Within the material below, find each line bearing the word "MActor" and present it.

[[ DATASET, beginning ]]

Lemma holds_first_greatest_step (st : loop_state) (seen : list Group) (x : Group)
  (weight : float) :
  get_weight x = Some weight ->
  holds_first_greatest st seen ->
  holds_first_greatest (group_state st x) (seen ++ [x]).
Proof.
  intros Hw (g & wg & -> & Hg & before & after & -> & Hb & Ha).
  unfold group_state, update_last. rewrite Hw. simpl.
  destruct (get_datetime g <? get_datetime x) eqn:Hlt.
  - apply Z.ltb_lt in Hlt. exists x, weight. repeat split; [assumption |].
    exists (before ++ g :: after), []. repeat split.
    + intros y Hy. apply in_app_or in Hy as [Hy | [<- | Hy]].
      * specialize (Hb y Hy). lia.
      * assumption.
      * specialize (Ha y Hy). lia.
    + intros y [].
  - apply Z.ltb_ge in Hlt. exists g, wg. repeat split; [assumption |].
    exists before, (after ++ [x]). repeat split.
    + now rewrite <- app_assoc.
    + assumption.
    + intros y Hy. apply in_app_or in Hy as [Hy | [<- | []]]; auto.
Qed.

Lemma fold_holds_first_greatest (groups : list Group) :
  (forall g, In g groups -> get_weight g <> None) ->
  forall st seen,
    holds_first_greatest st seen ->
    holds_first_greatest (fold_left group_state groups st) (seen ++ groups).
Proof.
  induction groups as [| x xs IH]; intros Hall st seen Hst; simpl.
  - now rewrite app_nil_r.
  - destruct (get_weight x) as [weight |] eqn:Hw;
      [| now destruct (Hall x (or_introl eq_refl))].
    replace (seen ++ x :: xs) with ((seen ++ [x]) ++ xs)
      by now rewrite <- app_assoc.
    apply IH.
    + intros g Hg. apply Hall. now right.
    + now apply holds_first_greatest_step with (weight := weight).
Qed.

(** C2.  For a non-empty sequence of weight-bearing groups, the loop ends
    with [last_dt] and [last_weight] those of the first group, in input
    order, whose timestamp is the greatest: every group before it has a
    strictly smaller timestamp, none after it a greater one.  For the
    groups [(100, 70)], [(200, 71)], [(150, 72)] they are [200] and [71],
    and [71] is the weight [sync] sets in TrainerRoad. *)
Theorem last_weight_first_greatest :
  (forall (height : option float) (groups : list Group),
      groups <> [] ->
      (forall g, In g groups -> get_weight g <> None) ->
      height_in_range height = true ->
      exists g weight,
        outcome (for_groups height groups (None, None))
        = inr (Some (get_datetime g), Some weight)
        /\ get_weight g = Some weight
        /\ first_greatest g groups)
  /\ (forall height,
        height_in_range height = true ->
        forall a w,
          fetched a w = Some [ mk_group 100 (Some 70%float) None;
                               mk_group 200 (Some 71%float) None;
                               mk_group 150 (Some 72%float) None ] ->
          getHeight w = height ->
          no_upload a = false ->
          Py.truthy_str (trainerroad_username a) = true ->
          In (TrainerRoadSetWeight 71) (trace (sync a w))
          /\ In (Log INFO (Measured (Some 200))) (trace (sync a w))).
Proof.
  split.
  - intros height groups Hne Hall Hh.
    rewrite (for_groups_in_range _ _ Hh). unfold outcome. cbn [snd].
    destruct groups as [| x xs]; [congruence |]. cbn [fold_left].
    destruct (get_weight x) as [wx |] eqn:Hx;
      [| now destruct (Hall x (or_introl eq_refl))].
    destruct (fold_holds_first_greatest xs
                (fun g Hg => Hall g (or_intror Hg)) _ [x]
                (holds_first_greatest_start x wx Hx))
      as (g & weight & Hst & Hg & Hfirst).
    exists g, weight. rewrite Hst. now repeat split.
  - intros height Hh a w Hf <- Hno Htr.
    rewrite sync_run, Hf, deliver_run, generate_fit_run,
      (for_groups_in_range _ _ Hh).
    unfold trace at 1 2 5, outcome. cbn [fst snd fold_left].
    unfold handing_over.
    replace (snd (group_state (group_state (group_state (None, None)
      (mk_group 100 (Some 70%float) None)) (mk_group 200 (Some 71%float) None))
      (mk_group 150 (Some 72%float) None))) with (Some 71%float) by reflexivity.
    rewrite Hno, upload_trainerroad_run, Htr. unfold trace. cbn [fst].
    split; apply in_or_app; right; apply in_or_app; right;
      apply in_or_app; left; simpl; tauto.
Qed.
Definition CreateTransferFence (ord1 ord2 : list string) (w : World) (g : CoActorGroup)
    (session : loc) (tokens : Z) (digest : string) (ttl : Duration) (now : Time) : outcome loc :=
  if pattern g !=? PatternPrefillDecode then Some (w, g, inr ErrInvalidPattern)
  else match findMemberByRole ord1 (members g) RolePrefill with
       | None => Some (w, g, inr ErrMemberNotFound)
       | Some prefill =>
           match findMemberByRole ord2 (members g) RoleDecode with
           | None => Some (w, g, inr ErrMemberNotFound)
           | Some decode =>
               let epoch := u64_wrap (currentEpoch g + 1) in
               s ← sessions w !! session;
               pa ← actors w !! MActor prefill;
               da ← actors w !! MActor decode;
               let fence := mkFence epoch (session_id s) (actor_id pa) (actor_id da) tokens digest
                              "" now (TimeAdd now ttl) in
               let l := fresh (dom (fences w)) in
               let g' := mkGroup (group_id g) (pattern g) (members g)
                           (mkGroupVector (GPhase (group_vector g)) (Pattern (group_vector g))
                              TransferFenced) epoch (Some l) in
               Some (set_session (set_fence w l fence) session (SetCacheState s CacheFenced),
                     g', inl l)
           end
       end.

(** The guard [fence == nil || fence.Epoch != g.currentEpoch]: [inl] with the
    fence when it passes. *)
Definition current_fence (w : World) (g : CoActorGroup) (fence : option loc)
    : option ((loc * TransferFence) + Err) :=
  match fence with
  | None => Some (inr ErrStaleFence)
  | Some l =>
      f ← fences w !! l;
      Some (if Epoch f !=? currentEpoch g then inr ErrStaleFence else inl (l, f))
  end.
(* ===== verification/Sha256.v ===== *)
(** * SHA-256 and hexadecimal digests

    The functions of [crypto/sha256] and [encoding/hex] the sources call:
    [Sum256] over the bytes of a string and [EncodeToString].  The hash is
    the executable FIPS 180-4 function, so digests evaluate to the ones the
    program computes; its theorems are about the shape of a digest (64
    lower-case hexadecimal digits), and integrity theorems elsewhere exhibit
    a collision instead of assuming there is none. *)

From Stdlib Require Import Ascii.
From S2P Require Import Prelude.

(** ** Constants *)

Definition w32 (z : Z) : Z := z mod 2 ^ 32.

(** Integer cube root by bisection on [lo, hi). *)
Fixpoint cbrt_between (fuel : nat) (n lo hi : Z) : Z :=
  match fuel with
  | O => lo
  | S fuel =>
      if hi - lo <=? 1 then lo
      else let mid := (lo + hi) / 2 in
           if mid * mid * mid <=? n then cbrt_between fuel n mid hi
           else cbrt_between fuel n lo mid
  end.

Definition divides_any (ps : list Z) (n : Z) : bool := existsb (fun p => n mod p ==? 0) ps.

(** The first [k] primes from [n], given the smaller ones. *)
Fixpoint primes_from (fuel k : nat) (n : Z) (ps : list Z) : list Z :=
  match fuel, k with
  | S fuel, S k' =>
      if divides_any ps n then primes_from fuel k (n + 1) ps
      else n :: primes_from fuel k' (n + 1) (n :: ps)
  | _, _ => []
  end.

Definition primes64 : list Z := Eval vm_compute in primes_from 400 64 2 [].

(** The first 32 bits of the fractional parts of the cube roots of the first
    64 primes, and of the square roots of the first eight. *)
Definition round_constants : list Z :=
  Eval vm_compute in map (fun p => w32 (cbrt_between 64 (p * 2 ^ 96) 0 (2 ^ 40))) primes64.
Definition initial_words : list Z :=
  Eval vm_compute in map (fun p => w32 (Z.sqrt (p * 2 ^ 64))) (take 8 primes64).

(** ** Words *)

Definition rotr (n x : Z) : Z := Z.lor (Z.shiftr x n) (w32 (Z.shiftl x (32 - n))).
Definition not32 (x : Z) : Z := Z.lxor x (2 ^ 32 - 1).

Definition Ch (x y z : Z) : Z := Z.lxor (Z.land x y) (Z.land (not32 x) z).
Definition Maj (x y z : Z) : Z := Z.lxor (Z.lxor (Z.land x y) (Z.land x z)) (Z.land y z).
Definition bsig0 (x : Z) : Z := Z.lxor (Z.lxor (rotr 2 x) (rotr 13 x)) (rotr 22 x).
Definition bsig1 (x : Z) : Z := Z.lxor (Z.lxor (rotr 6 x) (rotr 11 x)) (rotr 25 x).
Definition ssig0 (x : Z) : Z := Z.lxor (Z.lxor (rotr 7 x) (rotr 18 x)) (Z.shiftr x 3).
Definition ssig1 (x : Z) : Z := Z.lxor (Z.lxor (rotr 17 x) (rotr 19 x)) (Z.shiftr x 10).

(** ** Message *)

Fixpoint str_bytes (s : string) : list Z :=
  match s with
  | EmptyString => []
  | String c s => code c :: str_bytes s
  end.

(** [n] big-endian bytes of [z]. *)
Fixpoint be_bytes (n : nat) (z : Z) : list Z :=
  match n with
  | O => []
  | S n => Z.shiftr z (8 * Z.of_nat n) mod 256 :: be_bytes n z
  end.

Definition pad (m : list Z) : list Z :=
  let len := Z.of_nat (length m) in
  let zeros := (55 - len) mod 64 in
  m ++ [128] ++ replicate (Z.to_nat zeros) 0 ++ be_bytes 8 (8 * len).

Fixpoint be_words (n : nat) (l : list Z) : list Z :=
  match n, l with
  | S n, a :: b :: c :: d :: l => (a * 2 ^ 24 + b * 2 ^ 16 + c * 2 ^ 8 + d) :: be_words n l
  | _, _ => []
  end.

(** The 64 words of the schedule; [acc] holds the words so far, last first. *)
Fixpoint schedule (n : nat) (acc : list Z) : list Z :=
  match n with
  | O => rev acc
  | S n =>
      let at_ i := nth i acc 0 in
      schedule n (w32 (ssig1 (at_ 1%nat) + at_ 6%nat + ssig0 (at_ 14%nat) + at_ 15%nat) :: acc)
  end.

(** ** Compression *)

Record digest := mkDigest {
  hA : Z; hB : Z; hC : Z; hD : Z; hE : Z; hF : Z; hG : Z; hH : Z
}.

Definition round (s : digest) (kw : Z * Z) : digest :=
  let t1 := hH s + bsig1 (hE s) + Ch (hE s) (hF s) (hG s) + fst kw + snd kw in
  let t2 := bsig0 (hA s) + Maj (hA s) (hB s) (hC s) in
  mkDigest (w32 (t1 + t2)) (hA s) (hB s) (hC s) (w32 (hD s + t1)) (hE s) (hF s) (hG s).

Definition compress (h : digest) (block : list Z) : digest :=
  let ws := schedule 48 (rev (be_words 16 block)) in
  let r := foldl round h (zip round_constants ws) in
  mkDigest (w32 (hA h + hA r)) (w32 (hB h + hB r)) (w32 (hC h + hC r)) (w32 (hD h + hD r))
           (w32 (hE h + hE r)) (w32 (hF h + hF r)) (w32 (hG h + hG r)) (w32 (hH h + hH r)).

Definition initial_digest : digest :=
  match initial_words with
  | [a; b; c; d; e; f; g; h] => mkDigest a b c d e f g h
  | _ => mkDigest 0 0 0 0 0 0 0 0
  end.

(** A padded message has a whole number of 64-byte blocks; its length bounds
    their number. *)
Fixpoint blocks (fuel : nat) (h : digest) (l : list Z) : digest :=
  match fuel, l with
  | S fuel, _ :: _ => blocks fuel (compress h (take 64 l)) (drop 64 l)
  | _, _ => h
  end.

Definition digest_bytes (h : digest) : list Z :=
  be_bytes 4 (hA h) ++ be_bytes 4 (hB h) ++ be_bytes 4 (hC h) ++ be_bytes 4 (hD h) ++
  be_bytes 4 (hE h) ++ be_bytes 4 (hF h) ++ be_bytes 4 (hG h) ++ be_bytes 4 (hH h).

(** [sha256.Sum256([]byte(s))]. *)
Definition Sum256 (s : string) : list Z :=
  let p := pad (str_bytes s) in
  digest_bytes (blocks (length p) initial_digest p).

(** ** Hexadecimal *)

Definition hex_digit (z : Z) : ascii := byte_of (if z <? 10 then 48 + z else 87 + z).

(** [hex.EncodeToString]. *)
Fixpoint hex_encode (l : list Z) : string :=
  match l with
  | [] => ""
  | b :: l => String (hex_digit (b / 16)) (String (hex_digit (b mod 16)) (hex_encode l))
  end.

Definition sha256_hex (s : string) : string := hex_encode (Sum256 s).
Arguments sha256_hex : simpl never.

Example sha256_empty :
  sha256_hex "" = "e3b0c44298fc1c149afbf4c8996fb92427ae41e4649b934ca495991b7852b855".
Proof. vm_compute. reflexivity. Qed.

Example sha256_abc :
  sha256_hex "abc" = "ba7816bf8f01cfea414140de5dae2223b00361a396177a9cb410ff61f20015ad".
Proof. vm_compute. reflexivity. Qed.

(** A message of two blocks. *)
Example sha256_two_blocks :
  sha256_hex "abcdbcdecdefdefgefghfghighijhijkijkljklmklmnlmnomnopnopq"
  = "248d6a61d20638b8e5c026930c3e6039a33ce45964ff2167f6ecedd419db06c1".
Proof. vm_compute. reflexivity. Qed.

(** ** Shape of a digest *)

Lemma be_bytes_range n z b : b ∈ be_bytes n z -> 0 <= b < 256.
Proof.
  induction n as [|n IH]; simpl; [by intros ?%elem_of_nil|].
  rewrite elem_of_cons. intros [->|H]; [|auto]. apply Z.mod_pos_bound. lia.
Qed.

Lemma be_bytes_length n z : length (be_bytes n z) = n.
Proof. induction n; simpl; congruence. Qed.

Lemma digest_bytes_range h b : b ∈ digest_bytes h -> 0 <= b < 256.
Proof. unfold digest_bytes. rewrite !elem_of_app. intros H. destruct_or! H; eauto using be_bytes_range. Qed.

Lemma Sum256_range s b : b ∈ Sum256 s -> 0 <= b < 256.
Proof. apply digest_bytes_range. Qed.

Lemma Sum256_length s : length (Sum256 s) = 32%nat.
Proof.
  unfold Sum256, digest_bytes. cbv zeta. generalize (blocks (length (pad (str_bytes s))) initial_digest (pad (str_bytes s))).
  intros h. by rewrite !length_app, !be_bytes_length.
Qed.

Lemma hex_encode_length l : String.length (hex_encode l) = (2 * length l)%nat.
Proof. induction l as [|b l IH]; cbn [hex_encode String.length length]; [done|]. rewrite IH. lia. Qed.

Lemma sha256_hex_length s : String.length (sha256_hex s) = 64%nat.
Proof. unfold sha256_hex. by rewrite hex_encode_length, Sum256_length. Qed.

(** The lower-case hexadecimal digits. *)
Definition lower_hex (c : ascii) : bool :=
  let x := code c in ((48 <=? x) && (x <=? 57)) || ((97 <=? x) && (x <=? 102)).

Lemma hex_digit_lower z : 0 <= z < 16 -> lower_hex (hex_digit z) = true.
Proof.
  intros Hz. rewrite <- (Z2Nat.id z) by lia. assert (Z.to_nat z < 16)%nat as H by lia.
  revert H. generalize (Z.to_nat z). intros n H. do 16 (destruct n as [|n]; [done|]). lia.
Qed.

Lemma hex_encode_lower l :
  (forall b, b ∈ l -> 0 <= b < 256) -> str_forall lower_hex (hex_encode l) = true.
Proof.
  induction l as [|b l IH]; intros H; cbn [hex_encode str_forall]; [done|].
  assert (0 <= b < 256) by (apply H; set_solver).
  assert (0 <= b / 16 < 16) by (split; [apply Z.div_pos|apply Z.div_lt_upper_bound]; lia).
  assert (0 <= b mod 16 < 16) by (apply Z.mod_pos_bound; lia).
  rewrite !hex_digit_lower by done. apply IH. set_solver.
Qed.

Lemma sha256_hex_lower s : str_forall lower_hex (sha256_hex s) = true.
Proof. apply hex_encode_lower, Sum256_range. Qed.

(** A collision of the hash: two different messages with one digest. *)
Definition collision (m1 m2 : string) : Prop := m1 <> m2 /\ sha256_hex m1 = sha256_hex m2.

[[ DATASET, end ]]

* _ANSWER TO THIS EXERCISE_:
               pa ← actors w !! MActor prefill;
               da ← actors w !! MActor decode;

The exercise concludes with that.